Agile Hubs are your key to unlocking integrated, sustainable marketing transformation

Digital transformation has been in the spotlight for nearly a decade and it remains well entrenched in the average business agenda today. But what about your marketing? How can it adapt to keep up with a changing business whilst meeting market demands?

There’s no doubt that organisation-wide transformation takes time, but marketing often seems to be preoccupied with business as usual or last on the list. Perhaps that’s because there are multiple forces at work in marketing that you’d have to bring into the transformation process. These typically include driving efficiencies, controlling costs, developing insight to drive continual improvement, and making effective use of emerging technology whilst improving your customer experience. And, whilst you make changes to your ways of working, you still need your marketing to demonstrate ROI, realise value in the short term and meet your business goals – smooth marketing transformation is therefore vital to the business as a whole.

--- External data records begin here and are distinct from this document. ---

(** * scrapnov: the chapter merge / resume / retry core of [scrape.py]

    A shallow embedding of the methods of [LightNovelScraper] that decide
    how chapters are collected, fetched, merged, sorted and checkpointed:
    [is_chapter_exists], [merge_chapters], [sort_chapters],
    [get_chapter_content_with_retry], [save_partial_novel_data] and
    [get_all_chapters_for_novel].

    Conventions.
    - A Python [str] is a [string]; each character stands for one code
      point in the range U+0000..U+00FF.
    - A chapter is the dict built by [extract_chapter_info], which always
      sets the same ten keys; a field holding [None] is Python's [None], so
      [d.get(k)] and [d.get(k, default)] both read the field.
    - The network, the clock and the disk are part of an explicit [world]
      threaded through a small state monad; logging is not modelled. *)

From Stdlib Require Import ZArith Ascii Floats.SpecFloat.
From stdpp Require Import gmap strings list pretty sorting.

(** ** Data model *)

Module Chapter.

Record chapter := mk_chapter {
  ch_id : option string;
  ch_number : option string;
  ch_title : option string;
  ch_url : option string;
  ch_original_time : option string;
  ch_novel_slug : option string;
  ch_content : option string;
  ch_scraped_at : option string;
  ch_content_scraped_at : option string;
  ch_error : option string
}.

#[export] Instance chapter_eq_dec : EqDecision chapter.
Proof. solve_decision. Defined.

(** Field updates, [chapter['content'] = v] and the like. *)
Definition set_content (v : option string) (c : chapter) : chapter :=
  mk_chapter (ch_id c) (ch_number c) (ch_title c) (ch_url c)
    (ch_original_time c) (ch_novel_slug c) v (ch_scraped_at c)
    (ch_content_scraped_at c) (ch_error c).

Definition set_scraped_at (v : option string) (c : chapter) : chapter :=
  mk_chapter (ch_id c) (ch_number c) (ch_title c) (ch_url c)
    (ch_original_time c) (ch_novel_slug c) (ch_content c) v
    (ch_content_scraped_at c) (ch_error c).

Definition set_content_scraped_at (v : option string) (c : chapter) : chapter :=
  mk_chapter (ch_id c) (ch_number c) (ch_title c) (ch_url c)
    (ch_original_time c) (ch_novel_slug c) (ch_content c) (ch_scraped_at c)
    v (ch_error c).

Definition set_error (v : option string) (c : chapter) : chapter :=
  mk_chapter (ch_id c) (ch_number c) (ch_title c) (ch_url c)
    (ch_original_time c) (ch_novel_slug c) (ch_content c) (ch_scraped_at c)
    (ch_content_scraped_at c) v.

(** The stub [extract_chapter_info] returns: the four content fields are
    [None]. *)
Definition stub (id number title url time slug : option string) : chapter :=
  mk_chapter id number title url time slug None None None None.

End Chapter.
Export Chapter.

(** ** Python values *)

(** Truth value of an optional string: [None] and [''] are false. *)
Definition truthy (v : option string) : bool :=
  match v with
  | None => false
  | Some s => negb (bool_decide (s = ""))
  end.

(** [a == b] on optional strings; [None == None] is true. *)
Definition py_eq (a b : option string) : bool := bool_decide (a = b).

(** ** Merge Engine: membership and merge *)

(** [is_chapter_exists]: the [for] loop returns at the first match. *)
Definition same_chapter (existing_chapter new_chapter : chapter) : bool :=
  py_eq (ch_id existing_chapter) (ch_id new_chapter)
  || (py_eq (ch_number existing_chapter) (ch_number new_chapter)
      && py_eq (ch_title existing_chapter) (ch_title new_chapter)).
(** *** A challenge that stays is announced once *)

Lemma onChallengeRead_again (s : State) (B : ChallengeInfo)
        (urls : list string) :
  text B <> "" -> imageUrls B = Some urls ->
  onChallengeRead (fun _ => true) (fst (fst (onChallengeRead (fun _ => true) s B))) B
  = (fst (fst (onChallengeRead (fun _ => true) s B)), [TilesReady B], true).
Proof.
  intros Ht Hu.
  assert (Htruthy : truthy_string (text B) = true).
  { unfold truthy_string. apply negb_true_iff. now apply String.eqb_neq. }
  assert (Hsame : same_snapshot B B).
  { split; [reflexivity|]. exists urls, urls. auto. }
  assert (Hupd : forall s0, onChallengeRead (fun _ => true) (_updateCurrentChallenge s0 B) B
                            = (_updateCurrentChallenge
                                 (mkState (page s0) (isWatching s0)
                                          (currentChallengeText s0) (currentImageUrls s0)
                                          (currentCaptchaFrame s0) true (currentCheckbox s0)) B,
                               [TilesReady B], true)).
  { intros s0. unfold onChallengeRead. cbn [negb].
    change (currentChallengeText (mkState _ _ ?t _ _ _ _)) with t.
    cbn [_updateCurrentChallenge currentChallengeText truthy_opt].
    rewrite Htruthy. cbn [negb].
    match goal with
    | |- (if ?c then _ else _) = _ =>
        replace c with false; [reflexivity|]
    end.
    symmetry. apply (unchanged_iff_same s0 B B) in Hsame.
    unfold _checkIfChallengeChanged in *. exact Hsame. }
  destruct (onChallengeRead (fun _ => true) s B) as [[s1 evs] completed] eqn:E. cbn [fst].
  unfold onChallengeRead in E. cbn [currentChallengeText negb] in E.
  destruct (truthy_opt (currentChallengeText s)) eqn:E1; cbn [negb] in E.
  - destruct (_checkIfChallengeChanged _ B) eqn:E2 in E; injection E as <- <- <-.
    + rewrite Hupd. reflexivity.
    + unfold onChallengeRead. cbn [currentChallengeText negb].
      rewrite E1. cbn [negb].
      unfold _checkIfChallengeChanged in *. cbn in *. rewrite E2. reflexivity.
  - injection E as <- <- <-. rewrite Hupd. reflexivity.
Qed.

(** X6. A challenge that stays is announced once: when the challenge
    detector reads the same snapshot (non-empty prompt text, image list
    present) in two successive iterations, the second iteration invokes
    [onTilesReady] only, whatever the first one did, and leaves the watcher
    as it is. *)
Theorem unchanged_challenge_is_silent (s : State) (B : ChallengeInfo)
        (urls : list string) (checkCount : nat) :
  isWatching s = true -> (S checkCount < 50)%nat ->
  text B <> "" -> imageUrls B = Some urls ->
  let '(s1, pc1, _) :=
    _pollForChallengeFrame (readsChallenge B) s (Inner checkCount) in
  _pollForChallengeFrame (readsChallenge B) s1 pc1
  = (s1, Inner (S (S checkCount)), [TilesReady B]).
Proof.
  intros Hw Hc Ht Hu.
  pose proof (@onChallengeRead_again s B urls Ht Hu) as Hagain.
  pose proof (onChallengeRead_cases (fun _ => true) s B) as Hcases.
  assert (Hc1 : (checkCount <? 50)%nat = true) by (apply Nat.ltb_lt; lia).
  assert (Hc2 : (S checkCount <? 50)%nat = true) by (apply Nat.ltb_lt; lia).
  rewrite (reads_in_inner_loop B s checkCount Hw Hc1).
  destruct (onChallengeRead (fun _ => true) s B) as [[s1 evs] completed].
  cbn [fst snd] in *.
  destruct Hcases as (_ & Hw1 & _).
  rewrite reads_in_inner_loop by congruence. rewrite Hagain. reflexivity.
Qed.

Lemma unchanged_challenge_is_silent_witness :
  _pollForChallengeFrame (readsChallenge crosswalks)
    (fst (fst (_pollForChallengeFrame (readsChallenge crosswalks) watching (Inner 0))))
    (snd (fst (_pollForChallengeFrame (readsChallenge crosswalks) watching (Inner 0))))
  = (fst (fst (_pollForChallengeFrame (readsChallenge crosswalks) watching (Inner 0))),
     Inner 2, [TilesReady crosswalks]).
Proof.
  apply (@unchanged_challenge_is_silent watching crosswalks ["a.png"; "b.png"] 0).
  - reflexivity.
  - lia.
  - discriminate.
  - reflexivity.
Defined.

It’s a lot to manage, think about and plan for all at once. So, where do you start? It is possible to transform your marketing to drive results that support your business goals, all whilst maintaining activity, but it’s a complex process. Having worked with many companies who are embarking on change, we know how important it is to approach this in a systematic, yet adaptable way – through testing, learning and building on success.

Driving results whilst changing at pace

Introducing Agile Marketing Hubs – your personal resource of marketing expertise and innovation. It’s where your in-house team, suppliers and specialists come together to work as one, strong, fully blended team of experts to effectively embed agile ways of working into your culture and operations.

Through hands-on experience in agile delivery of your marketing content, you’ll see greater productivity, energy and collaboration in your marketing team. Agile hubs are the answer to complex marketing transformation and a proven alternative to restrictive traditional techniques or reactive, ad-hoc and unstructured ways of working.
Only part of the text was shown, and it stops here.